Suez va donc faire l’apprentissage au Sénégal, où il entend faire sa vitrine en Afrique, avant d’exporter l’expérience ainsi engrangée dans d’autres parties du continent, indique Mamadou Oumar Ndiaye, directeur de publication du quotidien le « Témoin ».
Et d’ajouter : Malgré cette virginité, la commission de dépouillement de l’appel d’offres lancé par le ministère de l’Hydraulique en vue de choisir le fermier chargé de distribuer l’eau dans nos grandes villes, a trouvé le moyen de qualifier haut la main, sur le plan technique, le groupe dirigé par M. Jean Louis Chaussade.
Mieux, cette commission aurait même failli, d’après les « avocats » de Mansour Faye, disqualifier, dans cette même étape technique, la Sénégalaise des Eaux (Sde) qui a pourtant fini de faire ses preuves dans la matière concernée par l’appel d’offres.
Le fait que le groupe Suez ait été déclaré attributaire provisoire de ce fameux appel d’offres malgré un prix du mètre cube d’eau nettement supérieur à celui de la SDE, gestionnaire depuis 1996, (298,50 francs contre 286,90 francs), a suscité beaucoup d’interrogations.

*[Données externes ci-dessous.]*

(** The accounts found are as many as the usernames exactly when the
    usernames are distinct and all match, given that accounts have distinct
    usernames. *)
Lemma selectUsers_length_lt users_table usernames n :
  NoDup (map u_username users_table) ->
  n ∈ usernames -> n ∉ map u_username users_table ->
  (List.length (selectUsers users_table usernames) < List.length usernames)%nat.
Proof.
  intros Hnd Hin Hmiss.
  apply elem_of_Permutation in Hin as [rest Hperm].
  rewrite (Permutation_length Hperm). cbn [List.length].
  rewrite <- (length_fmap u_username).
  apply Nat.lt_succ_r, submseteq_length, NoDup_submseteq.
  - by apply selectUsers_NoDup.
  - intros m Hm. apply list_elem_of_fmap in Hm as (u & -> & Hu).
    apply selectUsers_elem_of in Hu as [Hu Hname].
    rewrite Hperm in Hname. apply elem_of_cons in Hname as [Heq|Hname]; [|done].
    destruct Hmiss. rewrite <- Heq. apply list_elem_of_fmap. by exists u.
Qed.

Lemma selectUsers_length_eq users_table usernames :
  NoDup (map u_username users_table) -> NoDup usernames ->
  (forall n, n ∈ usernames -> n ∈ map u_username users_table) ->
  List.length (selectUsers users_table usernames) = List.length usernames.
Proof.
  intros Hnd Hnames Hall.
  rewrite <- (length_fmap u_username).
  apply Permutation_length, NoDup_Permutation; [by apply selectUsers_NoDup|done|].
  intros n. split.
  - intros Hn. apply list_elem_of_fmap in Hn as (u & -> & Hu).
    by apply selectUsers_elem_of in Hu as [_ Hname].
  - intros Hn. pose proof (Hall n Hn) as Hin.
    apply list_elem_of_fmap in Hin as (u & -> & Hu).
    apply list_elem_of_fmap. exists u. split; [done|].
    by apply selectUsers_elem_of.
Qed.

(** A supplied username that matches no account makes the lookup fail,
    and the failure names the unmatched usernames. *)
Lemma resolveUsers_unmatched users_table user exclude_user n :
  NoDup (map u_username users_table) ->
  n ∈ (default [] user ++ default [] exclude_user)%list ->
  n ∉ map u_username users_table ->
  exists notFound,
    resolveUsers users_table user exclude_user = inl (usersNotFound notFound)
    /\ forall m, m ∈ notFound
         <-> m ∈ (default [] user ++ default [] exclude_user)%list
             /\ m ∉ map u_username users_table.
Proof.
  intros Hnd Hin Hmiss.
  pose proof (selectUsers_length_lt _ _ _ Hnd Hin Hmiss) as Hlt.
  unfold resolveUsers.
  set (usernames := (default [] user ++ default [] exclude_user)%list) in *.
  set (found := selectUsers users_table usernames) in *.
  assert ((List.length found =? List.length usernames)%nat = false) as Hneq
    by (apply Nat.eqb_neq; lia).
  assert (exists notFound,
            List.filter
              (fun username =>
                 negb (existsb (fun u => String.eqb (u_username u) username) found))
              usernames = notFound
            /\ forall m, m ∈ notFound
                 <-> m ∈ usernames /\ m ∉ map u_username users_table)
    as (notFound & Hnf & Hspec).
  { eexists. split; [reflexivity|]. intros m.
    rewrite list_elem_of_In, filter_In, <- list_elem_of_In.
    split.
    - intros [Hm Hex]. split; [done|]. intros Hmt.
      apply negb_true_iff in Hex.
      assert (existsb (fun u => String.eqb (u_username u) m) found = true)
        as Hyes; [|congruence].
      apply list_elem_of_fmap in Hmt as (u & -> & Hu).
      apply existsb_exists. exists u. split; [|apply String.eqb_refl].
      apply list_elem_of_In. by apply selectUsers_elem_of.
    - intros [Hm Hmt]. split; [done|]. apply negb_true_iff.
      destruct (existsb _ found) eqn:Hex; [|done].
      apply existsb_exists in Hex as (u & Hu & Heq).
      apply String.eqb_eq in Heq. subst m.
      apply list_elem_of_In, selectUsers_elem_of in Hu as [Hu _].
      destruct Hmt. apply list_elem_of_fmap. by exists u. }
  exists notFound. split; [|done].
  destruct user as [l|], exclude_user as [l'|];
    try (rewrite Hneq; cbn [negb]; by rewrite Hnf).
  by apply elem_of_nil in Hin.
Qed.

Face à ces interrogations, le directeur général adjoint de Suez chargé des zones Afrique, Moyen-Orient, Inde et Pacifique, Bertrand Camus, oppose l’argument selon lequel l’offre de son groupe serait « plus cohérente », si l’on en croit « Jeune Afrique ».
La thèse d’un « deal » dans l’attribution de cet appel d’offres à Suez
Dans l’attribution de cet appel d’offres au groupe français Suez, « Jeune Afrique » révèle d’autres choses intéressantes. En effet, Suez aurait engagé « plusieurs millions d’euros » dans l’appel d’offres avec « plus d’une cinquantaine de collaborateurs qui ont travaillé sur le dossier pendant près de trois ans ».
Du coup, on a envie de se demander où ont bien pu passer ces « millions d’euros » qui ont été dépensés dans la préparation de cette offre de Suez. On se dit que ce groupe devait être vachement initié pour plancher depuis « près de trois ans » sur un appel d’offres lancé depuis… moins de deux ans, s’interroge Mamadou Oumar Ndiaye.
Selon le journaliste, « c’est sans doute de la prescience ou alors les gars de Suez ont dû lire dans une boule de cristal que le Sénégal allait lancer un appel d’offres. Car nous sommes sûrs que Mansour Faye ne leur a rien dit ! »
Toujours dans cette série d’interrogation, M. Ndiaye se demande ce qui aurait brusquement décidé un groupe qui n’a plus postulé pour aucune délégation de service public depuis des lustres « par aversion pour le risque héritée de ses déboires dans des pays émergents au cours des années 2000 » ainsi que l’écrit l’hebdomadaire basé à Paris.
« On se demande donc ce qui aurait brusquement poussé un tel groupe à se réveiller pour soumissionner à un appel d’offres au Sénégal ? Parce que toute perspective de risque était exclue à l’avance » ?, pose-t-il.
Egalement, le DGA du numéro deux mondial de l’eau confirme que c’est son groupe, via sa filiale Degrémont, qui a construit toutes les usines d’eau du Sénégal: Keur Massar 1, Keur Massar 2 et Keur Massar 3. Ce dernier marché, d’un montant de 61 millions d’euros (40 milliards de francs environ) ayant été remporté en mai 2018 seulement, rappelle le journaliste.
« Si cette attribution était confirmée, le bienheureux groupe français gérerait donc toute la chaîne de l’approvisionnement de l’eau dans notre pays. De la construction des usines à la production, le transport et la distribution ! Autrement dit, il aurait donc le beurre, l’argent du beurre, la fermière (on parle d’affermage !) et même la fille de cette dernière ! Car pourquoi se gêner tant qu’on y est », conclut-il.